Once the line with "pose proof (same_ping" is found in the entries below, repeat it and each following line exactly, up to and including the line with "destruct (sync_never_raises". Add no other lines.
-- Exercise material follows --
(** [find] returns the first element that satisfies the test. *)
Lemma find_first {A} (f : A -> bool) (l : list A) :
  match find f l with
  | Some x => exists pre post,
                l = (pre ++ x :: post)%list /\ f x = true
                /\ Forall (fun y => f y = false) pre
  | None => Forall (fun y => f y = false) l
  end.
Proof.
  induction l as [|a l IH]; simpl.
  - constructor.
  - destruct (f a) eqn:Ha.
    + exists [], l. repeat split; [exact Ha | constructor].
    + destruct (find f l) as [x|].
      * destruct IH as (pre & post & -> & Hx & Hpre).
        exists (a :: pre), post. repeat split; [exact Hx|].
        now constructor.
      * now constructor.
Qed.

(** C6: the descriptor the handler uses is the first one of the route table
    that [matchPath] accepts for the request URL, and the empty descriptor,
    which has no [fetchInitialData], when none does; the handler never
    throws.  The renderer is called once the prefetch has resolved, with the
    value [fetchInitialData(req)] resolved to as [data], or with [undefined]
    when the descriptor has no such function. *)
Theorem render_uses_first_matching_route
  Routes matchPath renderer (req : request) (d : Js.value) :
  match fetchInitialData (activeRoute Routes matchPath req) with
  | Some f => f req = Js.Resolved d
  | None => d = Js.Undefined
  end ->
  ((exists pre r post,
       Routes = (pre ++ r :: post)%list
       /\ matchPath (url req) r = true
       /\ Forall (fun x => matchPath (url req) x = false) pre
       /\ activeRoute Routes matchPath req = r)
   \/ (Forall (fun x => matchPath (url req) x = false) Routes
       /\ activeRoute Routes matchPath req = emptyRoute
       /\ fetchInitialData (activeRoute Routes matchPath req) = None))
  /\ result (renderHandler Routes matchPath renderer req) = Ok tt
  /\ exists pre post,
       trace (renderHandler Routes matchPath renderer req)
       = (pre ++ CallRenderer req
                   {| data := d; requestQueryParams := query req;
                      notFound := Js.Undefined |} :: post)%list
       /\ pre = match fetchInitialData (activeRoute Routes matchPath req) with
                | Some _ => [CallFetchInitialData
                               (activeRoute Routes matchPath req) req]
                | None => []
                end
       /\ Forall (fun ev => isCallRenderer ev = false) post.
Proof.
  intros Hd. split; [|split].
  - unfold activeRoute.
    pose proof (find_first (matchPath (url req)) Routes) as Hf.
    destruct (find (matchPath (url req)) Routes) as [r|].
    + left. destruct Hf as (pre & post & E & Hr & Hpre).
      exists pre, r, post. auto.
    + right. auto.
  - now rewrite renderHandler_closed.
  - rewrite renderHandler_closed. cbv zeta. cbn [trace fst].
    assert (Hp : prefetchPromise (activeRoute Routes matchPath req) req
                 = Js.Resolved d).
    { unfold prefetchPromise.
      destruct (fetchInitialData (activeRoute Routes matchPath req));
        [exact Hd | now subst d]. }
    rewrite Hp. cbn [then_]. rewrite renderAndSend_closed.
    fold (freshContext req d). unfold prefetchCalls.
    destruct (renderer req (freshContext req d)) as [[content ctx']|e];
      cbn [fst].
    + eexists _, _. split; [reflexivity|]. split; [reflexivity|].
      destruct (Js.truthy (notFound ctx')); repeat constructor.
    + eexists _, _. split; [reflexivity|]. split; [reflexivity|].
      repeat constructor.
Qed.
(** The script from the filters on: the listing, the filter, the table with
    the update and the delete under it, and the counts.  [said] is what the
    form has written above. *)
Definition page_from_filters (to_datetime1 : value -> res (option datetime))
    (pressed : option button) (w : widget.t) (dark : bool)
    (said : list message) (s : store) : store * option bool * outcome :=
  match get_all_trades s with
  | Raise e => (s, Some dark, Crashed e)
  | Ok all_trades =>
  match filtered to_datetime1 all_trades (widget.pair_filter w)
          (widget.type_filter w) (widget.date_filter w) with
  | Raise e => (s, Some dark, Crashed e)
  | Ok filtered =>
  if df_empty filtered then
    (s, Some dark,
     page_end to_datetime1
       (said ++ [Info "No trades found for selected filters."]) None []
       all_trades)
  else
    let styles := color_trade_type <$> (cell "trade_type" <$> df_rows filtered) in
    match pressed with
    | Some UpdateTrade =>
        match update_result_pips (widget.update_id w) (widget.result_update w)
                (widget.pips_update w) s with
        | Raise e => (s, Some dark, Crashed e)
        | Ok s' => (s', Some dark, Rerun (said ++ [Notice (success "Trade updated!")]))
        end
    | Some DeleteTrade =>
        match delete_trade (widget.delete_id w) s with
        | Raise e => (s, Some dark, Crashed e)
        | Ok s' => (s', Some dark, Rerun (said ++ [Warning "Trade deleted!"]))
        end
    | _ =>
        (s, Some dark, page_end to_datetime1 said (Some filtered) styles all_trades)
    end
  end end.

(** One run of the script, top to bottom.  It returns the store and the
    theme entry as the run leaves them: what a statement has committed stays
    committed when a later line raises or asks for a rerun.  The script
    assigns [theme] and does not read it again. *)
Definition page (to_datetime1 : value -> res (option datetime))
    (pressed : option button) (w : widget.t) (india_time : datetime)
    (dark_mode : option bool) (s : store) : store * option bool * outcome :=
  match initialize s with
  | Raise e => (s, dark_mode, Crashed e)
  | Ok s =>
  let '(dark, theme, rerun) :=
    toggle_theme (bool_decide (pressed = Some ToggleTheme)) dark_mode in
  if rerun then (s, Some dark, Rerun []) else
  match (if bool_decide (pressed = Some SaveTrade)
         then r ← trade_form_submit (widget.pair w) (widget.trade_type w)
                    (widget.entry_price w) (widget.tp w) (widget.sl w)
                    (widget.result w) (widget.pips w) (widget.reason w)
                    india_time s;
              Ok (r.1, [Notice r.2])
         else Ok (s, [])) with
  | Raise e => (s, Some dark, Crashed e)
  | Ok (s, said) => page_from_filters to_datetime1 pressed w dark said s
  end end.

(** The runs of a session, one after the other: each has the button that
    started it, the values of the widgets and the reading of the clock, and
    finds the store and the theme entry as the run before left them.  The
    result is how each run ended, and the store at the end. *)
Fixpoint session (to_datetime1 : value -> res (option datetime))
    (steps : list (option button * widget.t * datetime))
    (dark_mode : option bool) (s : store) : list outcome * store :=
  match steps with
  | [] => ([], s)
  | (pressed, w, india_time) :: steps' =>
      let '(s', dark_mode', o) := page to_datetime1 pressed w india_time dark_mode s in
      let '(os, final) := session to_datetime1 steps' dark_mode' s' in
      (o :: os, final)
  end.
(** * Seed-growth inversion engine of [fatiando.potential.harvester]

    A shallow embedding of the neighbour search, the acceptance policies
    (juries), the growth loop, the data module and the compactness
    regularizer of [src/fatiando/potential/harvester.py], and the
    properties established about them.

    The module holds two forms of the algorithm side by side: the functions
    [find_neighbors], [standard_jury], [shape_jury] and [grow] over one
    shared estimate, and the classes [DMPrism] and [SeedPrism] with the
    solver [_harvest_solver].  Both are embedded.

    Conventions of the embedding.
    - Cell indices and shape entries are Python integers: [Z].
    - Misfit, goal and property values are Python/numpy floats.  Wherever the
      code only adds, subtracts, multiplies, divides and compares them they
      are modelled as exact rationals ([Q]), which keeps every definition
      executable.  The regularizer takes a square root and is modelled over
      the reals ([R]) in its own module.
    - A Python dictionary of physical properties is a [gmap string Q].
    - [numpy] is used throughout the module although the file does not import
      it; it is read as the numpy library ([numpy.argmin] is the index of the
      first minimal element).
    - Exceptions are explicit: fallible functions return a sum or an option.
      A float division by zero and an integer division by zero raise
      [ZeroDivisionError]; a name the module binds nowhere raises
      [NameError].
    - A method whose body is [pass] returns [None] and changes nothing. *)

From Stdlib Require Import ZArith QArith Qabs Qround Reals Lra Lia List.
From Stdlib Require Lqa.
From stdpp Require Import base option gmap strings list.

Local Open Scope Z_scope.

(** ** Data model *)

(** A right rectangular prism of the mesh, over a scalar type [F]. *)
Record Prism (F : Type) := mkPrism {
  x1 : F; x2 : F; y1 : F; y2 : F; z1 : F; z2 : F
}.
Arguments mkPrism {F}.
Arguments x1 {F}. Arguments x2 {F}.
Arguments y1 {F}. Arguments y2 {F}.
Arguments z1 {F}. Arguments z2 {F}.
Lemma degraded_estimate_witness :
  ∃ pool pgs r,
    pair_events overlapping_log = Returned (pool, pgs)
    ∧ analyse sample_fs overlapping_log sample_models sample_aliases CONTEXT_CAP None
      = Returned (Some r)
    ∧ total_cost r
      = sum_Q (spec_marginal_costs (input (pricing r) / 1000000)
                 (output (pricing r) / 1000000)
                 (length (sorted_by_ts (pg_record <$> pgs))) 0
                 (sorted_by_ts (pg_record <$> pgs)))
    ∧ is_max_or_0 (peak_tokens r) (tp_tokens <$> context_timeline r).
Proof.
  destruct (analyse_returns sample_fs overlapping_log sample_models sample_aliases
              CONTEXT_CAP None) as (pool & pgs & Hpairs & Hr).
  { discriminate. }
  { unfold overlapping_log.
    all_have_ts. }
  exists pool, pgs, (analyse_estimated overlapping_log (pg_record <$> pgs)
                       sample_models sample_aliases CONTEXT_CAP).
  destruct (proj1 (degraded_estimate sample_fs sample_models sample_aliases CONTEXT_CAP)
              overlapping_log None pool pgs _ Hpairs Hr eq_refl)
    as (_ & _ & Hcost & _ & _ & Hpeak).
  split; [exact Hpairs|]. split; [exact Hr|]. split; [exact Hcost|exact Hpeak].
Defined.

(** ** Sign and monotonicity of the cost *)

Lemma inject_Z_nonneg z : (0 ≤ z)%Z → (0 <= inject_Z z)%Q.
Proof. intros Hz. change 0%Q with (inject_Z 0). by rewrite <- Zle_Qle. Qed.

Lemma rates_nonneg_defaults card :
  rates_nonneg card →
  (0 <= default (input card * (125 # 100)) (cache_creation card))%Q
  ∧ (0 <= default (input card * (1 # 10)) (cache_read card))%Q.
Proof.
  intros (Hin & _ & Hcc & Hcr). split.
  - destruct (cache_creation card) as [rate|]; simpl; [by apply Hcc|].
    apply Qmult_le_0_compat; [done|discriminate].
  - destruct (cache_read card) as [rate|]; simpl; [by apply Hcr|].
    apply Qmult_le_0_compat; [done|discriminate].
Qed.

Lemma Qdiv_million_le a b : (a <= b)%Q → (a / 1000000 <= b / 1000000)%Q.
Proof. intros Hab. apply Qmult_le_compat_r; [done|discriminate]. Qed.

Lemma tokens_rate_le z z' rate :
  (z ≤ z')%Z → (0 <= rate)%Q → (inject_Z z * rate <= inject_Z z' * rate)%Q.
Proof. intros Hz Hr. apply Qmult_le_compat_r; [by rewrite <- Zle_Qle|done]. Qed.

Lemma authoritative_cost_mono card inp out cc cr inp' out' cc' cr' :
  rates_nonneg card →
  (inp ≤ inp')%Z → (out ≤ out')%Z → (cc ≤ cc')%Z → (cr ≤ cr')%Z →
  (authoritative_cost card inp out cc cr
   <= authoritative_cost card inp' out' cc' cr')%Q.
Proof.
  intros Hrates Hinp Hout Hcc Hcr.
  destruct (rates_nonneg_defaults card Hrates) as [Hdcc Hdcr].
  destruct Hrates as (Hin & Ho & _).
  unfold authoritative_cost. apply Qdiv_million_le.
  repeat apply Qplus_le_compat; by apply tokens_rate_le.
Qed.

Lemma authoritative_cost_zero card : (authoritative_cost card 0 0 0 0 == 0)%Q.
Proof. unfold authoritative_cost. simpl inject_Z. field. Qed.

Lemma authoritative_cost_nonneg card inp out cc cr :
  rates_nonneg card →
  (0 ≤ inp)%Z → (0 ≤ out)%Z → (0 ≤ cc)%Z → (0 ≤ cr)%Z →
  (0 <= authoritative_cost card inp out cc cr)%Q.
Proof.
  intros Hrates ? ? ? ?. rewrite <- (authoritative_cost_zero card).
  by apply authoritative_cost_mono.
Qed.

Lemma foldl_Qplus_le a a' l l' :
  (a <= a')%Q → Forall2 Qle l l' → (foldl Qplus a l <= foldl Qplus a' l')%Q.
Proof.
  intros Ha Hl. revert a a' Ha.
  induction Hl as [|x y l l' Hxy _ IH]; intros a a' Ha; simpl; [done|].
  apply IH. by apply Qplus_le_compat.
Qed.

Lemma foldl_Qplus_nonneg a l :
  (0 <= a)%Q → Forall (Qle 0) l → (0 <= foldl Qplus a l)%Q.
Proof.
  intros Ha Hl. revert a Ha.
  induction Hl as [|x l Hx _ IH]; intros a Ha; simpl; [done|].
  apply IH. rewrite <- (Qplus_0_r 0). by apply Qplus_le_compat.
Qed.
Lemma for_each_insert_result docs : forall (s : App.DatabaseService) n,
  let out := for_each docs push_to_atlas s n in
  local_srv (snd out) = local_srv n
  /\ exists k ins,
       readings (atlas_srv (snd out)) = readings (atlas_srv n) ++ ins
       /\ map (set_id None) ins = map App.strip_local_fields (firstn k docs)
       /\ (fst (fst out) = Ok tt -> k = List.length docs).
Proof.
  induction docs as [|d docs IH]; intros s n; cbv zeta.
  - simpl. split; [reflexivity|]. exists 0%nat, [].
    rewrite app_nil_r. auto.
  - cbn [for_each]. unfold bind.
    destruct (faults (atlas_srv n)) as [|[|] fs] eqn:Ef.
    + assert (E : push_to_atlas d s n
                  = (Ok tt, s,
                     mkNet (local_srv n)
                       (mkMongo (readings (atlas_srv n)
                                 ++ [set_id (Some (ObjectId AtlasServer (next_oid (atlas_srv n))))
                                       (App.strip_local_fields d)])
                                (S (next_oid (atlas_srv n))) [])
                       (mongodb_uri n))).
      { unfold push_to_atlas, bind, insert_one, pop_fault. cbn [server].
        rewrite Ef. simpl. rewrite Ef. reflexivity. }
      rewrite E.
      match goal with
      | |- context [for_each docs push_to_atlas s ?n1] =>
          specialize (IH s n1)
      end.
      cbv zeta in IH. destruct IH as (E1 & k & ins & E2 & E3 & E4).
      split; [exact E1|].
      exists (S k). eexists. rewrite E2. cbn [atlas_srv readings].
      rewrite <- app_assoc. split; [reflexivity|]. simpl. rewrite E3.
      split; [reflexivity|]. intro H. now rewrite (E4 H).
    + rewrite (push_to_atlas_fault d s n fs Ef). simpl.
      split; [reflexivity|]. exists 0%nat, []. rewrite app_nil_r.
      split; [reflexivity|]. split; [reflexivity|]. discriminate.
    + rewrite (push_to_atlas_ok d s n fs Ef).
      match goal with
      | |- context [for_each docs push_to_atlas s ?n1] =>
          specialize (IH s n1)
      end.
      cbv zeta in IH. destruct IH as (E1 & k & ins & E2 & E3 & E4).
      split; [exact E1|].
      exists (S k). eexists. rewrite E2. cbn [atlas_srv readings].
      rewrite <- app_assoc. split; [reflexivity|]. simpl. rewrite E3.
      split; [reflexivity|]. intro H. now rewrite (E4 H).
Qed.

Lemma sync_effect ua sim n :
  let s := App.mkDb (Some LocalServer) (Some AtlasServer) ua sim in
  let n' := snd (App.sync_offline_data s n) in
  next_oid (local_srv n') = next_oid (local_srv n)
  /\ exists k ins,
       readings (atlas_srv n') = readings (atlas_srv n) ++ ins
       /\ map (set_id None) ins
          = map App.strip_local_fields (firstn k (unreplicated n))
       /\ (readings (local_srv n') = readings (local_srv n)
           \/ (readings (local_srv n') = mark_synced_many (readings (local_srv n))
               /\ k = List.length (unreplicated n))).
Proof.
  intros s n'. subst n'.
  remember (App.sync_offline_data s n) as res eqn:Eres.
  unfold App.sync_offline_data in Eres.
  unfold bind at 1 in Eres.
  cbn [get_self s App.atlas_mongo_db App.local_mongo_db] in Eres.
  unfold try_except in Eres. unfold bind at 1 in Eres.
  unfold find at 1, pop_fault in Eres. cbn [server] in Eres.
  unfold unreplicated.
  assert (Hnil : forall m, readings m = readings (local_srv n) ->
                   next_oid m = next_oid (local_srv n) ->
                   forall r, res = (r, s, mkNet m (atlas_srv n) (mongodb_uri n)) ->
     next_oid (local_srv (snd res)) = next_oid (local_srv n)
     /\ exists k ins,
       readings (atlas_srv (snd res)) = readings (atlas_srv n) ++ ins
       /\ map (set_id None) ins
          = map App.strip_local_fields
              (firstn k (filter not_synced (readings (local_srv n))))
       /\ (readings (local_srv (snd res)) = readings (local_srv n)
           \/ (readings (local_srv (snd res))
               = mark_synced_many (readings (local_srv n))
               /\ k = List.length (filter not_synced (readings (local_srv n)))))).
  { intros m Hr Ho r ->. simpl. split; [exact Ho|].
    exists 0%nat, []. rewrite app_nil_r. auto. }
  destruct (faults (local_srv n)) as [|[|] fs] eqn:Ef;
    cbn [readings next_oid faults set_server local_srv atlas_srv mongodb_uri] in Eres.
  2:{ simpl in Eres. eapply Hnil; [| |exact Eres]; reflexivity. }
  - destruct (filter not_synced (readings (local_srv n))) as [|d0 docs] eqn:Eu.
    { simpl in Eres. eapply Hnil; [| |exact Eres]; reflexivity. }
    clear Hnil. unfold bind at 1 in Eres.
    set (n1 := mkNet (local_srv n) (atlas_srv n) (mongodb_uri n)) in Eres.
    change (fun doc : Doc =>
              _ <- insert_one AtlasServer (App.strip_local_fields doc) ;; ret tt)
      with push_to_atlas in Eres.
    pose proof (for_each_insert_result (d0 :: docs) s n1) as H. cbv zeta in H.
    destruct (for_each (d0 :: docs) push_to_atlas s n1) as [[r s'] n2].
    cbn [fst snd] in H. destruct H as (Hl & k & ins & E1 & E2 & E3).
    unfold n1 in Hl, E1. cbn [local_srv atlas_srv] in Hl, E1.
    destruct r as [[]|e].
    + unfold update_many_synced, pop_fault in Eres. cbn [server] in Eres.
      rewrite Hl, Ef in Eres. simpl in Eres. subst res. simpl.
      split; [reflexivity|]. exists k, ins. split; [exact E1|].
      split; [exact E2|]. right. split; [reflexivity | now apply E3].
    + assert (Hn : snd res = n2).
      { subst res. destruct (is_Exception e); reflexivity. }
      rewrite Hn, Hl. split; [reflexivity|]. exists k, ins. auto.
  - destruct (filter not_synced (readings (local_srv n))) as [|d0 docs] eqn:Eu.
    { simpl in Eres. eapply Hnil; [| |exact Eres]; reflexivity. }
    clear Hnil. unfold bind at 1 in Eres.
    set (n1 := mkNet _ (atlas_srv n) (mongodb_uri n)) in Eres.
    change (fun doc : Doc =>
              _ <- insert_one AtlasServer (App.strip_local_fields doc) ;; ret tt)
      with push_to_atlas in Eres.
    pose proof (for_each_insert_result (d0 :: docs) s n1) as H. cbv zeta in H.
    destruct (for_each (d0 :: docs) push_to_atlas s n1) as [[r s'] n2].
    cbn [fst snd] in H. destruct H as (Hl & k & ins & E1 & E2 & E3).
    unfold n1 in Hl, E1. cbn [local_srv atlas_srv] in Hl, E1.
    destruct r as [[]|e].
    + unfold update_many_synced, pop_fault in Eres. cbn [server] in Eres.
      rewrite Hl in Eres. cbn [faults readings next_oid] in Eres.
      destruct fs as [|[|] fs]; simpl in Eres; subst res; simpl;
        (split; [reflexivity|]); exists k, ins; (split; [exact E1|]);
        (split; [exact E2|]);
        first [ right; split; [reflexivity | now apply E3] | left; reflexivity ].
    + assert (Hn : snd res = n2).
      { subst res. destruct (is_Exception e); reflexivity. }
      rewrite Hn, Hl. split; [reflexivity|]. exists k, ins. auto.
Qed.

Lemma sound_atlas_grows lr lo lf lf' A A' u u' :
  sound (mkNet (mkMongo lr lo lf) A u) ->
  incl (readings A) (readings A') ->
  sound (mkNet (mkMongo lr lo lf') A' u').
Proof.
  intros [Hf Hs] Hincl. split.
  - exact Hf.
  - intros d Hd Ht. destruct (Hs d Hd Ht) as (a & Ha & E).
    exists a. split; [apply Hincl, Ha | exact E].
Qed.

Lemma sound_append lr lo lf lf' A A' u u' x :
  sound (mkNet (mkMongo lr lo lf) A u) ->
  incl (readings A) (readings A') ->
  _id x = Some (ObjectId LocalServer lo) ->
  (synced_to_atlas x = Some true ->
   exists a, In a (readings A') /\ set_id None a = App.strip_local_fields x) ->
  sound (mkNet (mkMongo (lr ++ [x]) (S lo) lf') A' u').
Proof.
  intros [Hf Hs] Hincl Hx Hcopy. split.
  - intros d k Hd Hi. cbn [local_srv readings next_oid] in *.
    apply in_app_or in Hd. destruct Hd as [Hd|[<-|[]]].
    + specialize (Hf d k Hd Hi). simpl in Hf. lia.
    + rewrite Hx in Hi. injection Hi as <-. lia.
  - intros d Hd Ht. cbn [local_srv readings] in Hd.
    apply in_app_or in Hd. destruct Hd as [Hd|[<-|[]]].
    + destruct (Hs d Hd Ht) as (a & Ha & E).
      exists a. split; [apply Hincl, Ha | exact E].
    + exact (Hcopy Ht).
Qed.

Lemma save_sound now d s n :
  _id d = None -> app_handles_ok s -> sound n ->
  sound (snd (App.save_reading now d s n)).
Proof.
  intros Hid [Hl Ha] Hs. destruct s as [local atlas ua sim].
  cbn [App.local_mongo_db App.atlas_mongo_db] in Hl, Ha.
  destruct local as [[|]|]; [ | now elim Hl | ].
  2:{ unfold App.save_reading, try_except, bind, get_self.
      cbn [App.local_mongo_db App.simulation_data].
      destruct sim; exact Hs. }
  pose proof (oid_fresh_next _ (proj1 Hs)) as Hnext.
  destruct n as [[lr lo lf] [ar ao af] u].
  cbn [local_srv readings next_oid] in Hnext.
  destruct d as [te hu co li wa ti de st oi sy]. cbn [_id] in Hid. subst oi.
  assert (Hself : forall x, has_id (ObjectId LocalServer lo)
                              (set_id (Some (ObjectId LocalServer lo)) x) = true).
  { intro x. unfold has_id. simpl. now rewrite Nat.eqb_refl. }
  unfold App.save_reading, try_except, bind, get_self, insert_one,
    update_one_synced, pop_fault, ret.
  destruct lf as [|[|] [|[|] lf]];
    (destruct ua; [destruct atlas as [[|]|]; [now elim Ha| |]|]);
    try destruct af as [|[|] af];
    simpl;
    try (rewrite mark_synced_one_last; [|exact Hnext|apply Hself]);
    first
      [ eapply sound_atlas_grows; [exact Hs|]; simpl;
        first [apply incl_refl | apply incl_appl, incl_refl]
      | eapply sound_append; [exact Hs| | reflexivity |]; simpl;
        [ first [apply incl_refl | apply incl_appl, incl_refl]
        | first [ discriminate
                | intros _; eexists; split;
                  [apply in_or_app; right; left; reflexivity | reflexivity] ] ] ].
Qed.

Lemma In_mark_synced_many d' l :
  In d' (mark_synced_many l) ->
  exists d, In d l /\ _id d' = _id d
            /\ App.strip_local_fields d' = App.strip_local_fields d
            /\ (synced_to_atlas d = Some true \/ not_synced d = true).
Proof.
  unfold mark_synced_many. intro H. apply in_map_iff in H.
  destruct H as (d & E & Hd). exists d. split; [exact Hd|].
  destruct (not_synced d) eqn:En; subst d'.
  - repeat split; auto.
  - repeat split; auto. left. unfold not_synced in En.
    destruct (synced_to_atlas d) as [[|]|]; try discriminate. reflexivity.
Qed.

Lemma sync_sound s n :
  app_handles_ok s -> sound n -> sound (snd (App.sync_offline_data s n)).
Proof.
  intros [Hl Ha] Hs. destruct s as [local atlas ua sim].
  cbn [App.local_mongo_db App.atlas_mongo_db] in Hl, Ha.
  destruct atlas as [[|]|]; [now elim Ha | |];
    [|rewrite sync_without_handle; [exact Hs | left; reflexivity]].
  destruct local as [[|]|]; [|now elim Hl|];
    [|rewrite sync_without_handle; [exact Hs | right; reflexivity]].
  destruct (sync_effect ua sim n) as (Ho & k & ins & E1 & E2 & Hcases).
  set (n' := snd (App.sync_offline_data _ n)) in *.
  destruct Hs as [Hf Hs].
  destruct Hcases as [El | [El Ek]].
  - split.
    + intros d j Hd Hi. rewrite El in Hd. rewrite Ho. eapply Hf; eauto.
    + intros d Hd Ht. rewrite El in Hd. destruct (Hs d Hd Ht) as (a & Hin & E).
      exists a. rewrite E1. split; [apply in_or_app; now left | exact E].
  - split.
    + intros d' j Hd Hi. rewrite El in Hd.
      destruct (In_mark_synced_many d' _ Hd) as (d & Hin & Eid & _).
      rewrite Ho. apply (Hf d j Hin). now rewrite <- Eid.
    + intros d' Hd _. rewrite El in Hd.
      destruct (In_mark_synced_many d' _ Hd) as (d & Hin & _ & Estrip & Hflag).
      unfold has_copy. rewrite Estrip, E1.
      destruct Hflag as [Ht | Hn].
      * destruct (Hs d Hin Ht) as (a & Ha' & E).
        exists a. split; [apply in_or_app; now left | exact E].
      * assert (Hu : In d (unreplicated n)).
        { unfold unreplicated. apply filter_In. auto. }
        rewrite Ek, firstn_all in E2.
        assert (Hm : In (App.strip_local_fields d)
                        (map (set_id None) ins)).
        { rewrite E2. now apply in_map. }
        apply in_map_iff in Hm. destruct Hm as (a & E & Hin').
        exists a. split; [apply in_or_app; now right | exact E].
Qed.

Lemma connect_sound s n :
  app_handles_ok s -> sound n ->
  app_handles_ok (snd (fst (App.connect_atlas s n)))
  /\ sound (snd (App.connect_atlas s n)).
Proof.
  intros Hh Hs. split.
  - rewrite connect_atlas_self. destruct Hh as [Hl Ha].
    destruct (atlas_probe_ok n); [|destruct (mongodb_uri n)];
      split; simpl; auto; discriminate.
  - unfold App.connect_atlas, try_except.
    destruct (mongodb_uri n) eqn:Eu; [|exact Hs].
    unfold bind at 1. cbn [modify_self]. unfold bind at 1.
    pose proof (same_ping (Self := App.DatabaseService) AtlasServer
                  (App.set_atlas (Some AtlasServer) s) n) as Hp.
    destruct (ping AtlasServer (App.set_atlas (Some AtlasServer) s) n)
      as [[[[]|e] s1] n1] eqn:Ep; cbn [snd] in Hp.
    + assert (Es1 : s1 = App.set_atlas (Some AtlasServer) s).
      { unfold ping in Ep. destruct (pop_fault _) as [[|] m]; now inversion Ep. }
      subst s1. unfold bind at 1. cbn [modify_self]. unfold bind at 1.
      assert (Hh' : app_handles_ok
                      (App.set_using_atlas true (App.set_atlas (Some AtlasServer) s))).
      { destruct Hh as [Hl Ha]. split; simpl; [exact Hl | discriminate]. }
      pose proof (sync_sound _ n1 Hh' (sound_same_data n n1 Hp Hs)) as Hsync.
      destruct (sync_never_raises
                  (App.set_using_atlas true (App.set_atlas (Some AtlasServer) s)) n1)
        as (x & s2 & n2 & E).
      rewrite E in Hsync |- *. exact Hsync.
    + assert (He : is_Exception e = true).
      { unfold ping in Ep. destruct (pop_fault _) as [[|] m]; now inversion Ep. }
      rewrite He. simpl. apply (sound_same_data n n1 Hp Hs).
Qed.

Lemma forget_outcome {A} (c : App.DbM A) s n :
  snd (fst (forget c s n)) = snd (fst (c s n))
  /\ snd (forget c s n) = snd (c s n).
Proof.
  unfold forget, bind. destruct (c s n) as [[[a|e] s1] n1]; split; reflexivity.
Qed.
-- Exercise material concluded --
- _Result of this exercise_
    pose proof (same_ping (Self := App.DatabaseService) AtlasServer
                  (App.set_atlas (Some AtlasServer) s) n) as Hp.
    destruct (ping AtlasServer (App.set_atlas (Some AtlasServer) s) n)
      as [[[[]|e] s1] n1] eqn:Ep; cbn [snd] in Hp.
    + assert (Es1 : s1 = App.set_atlas (Some AtlasServer) s).
      { unfold ping in Ep. destruct (pop_fault _) as [[|] m]; now inversion Ep. }
      subst s1. unfold bind at 1. cbn [modify_self]. unfold bind at 1.
      assert (Hh' : app_handles_ok
                      (App.set_using_atlas true (App.set_atlas (Some AtlasServer) s))).
      { destruct Hh as [Hl Ha]. split; simpl; [exact Hl | discriminate]. }
      pose proof (sync_sound _ n1 Hh' (sound_same_data n n1 Hp Hs)) as Hsync.
      destruct (sync_never_raises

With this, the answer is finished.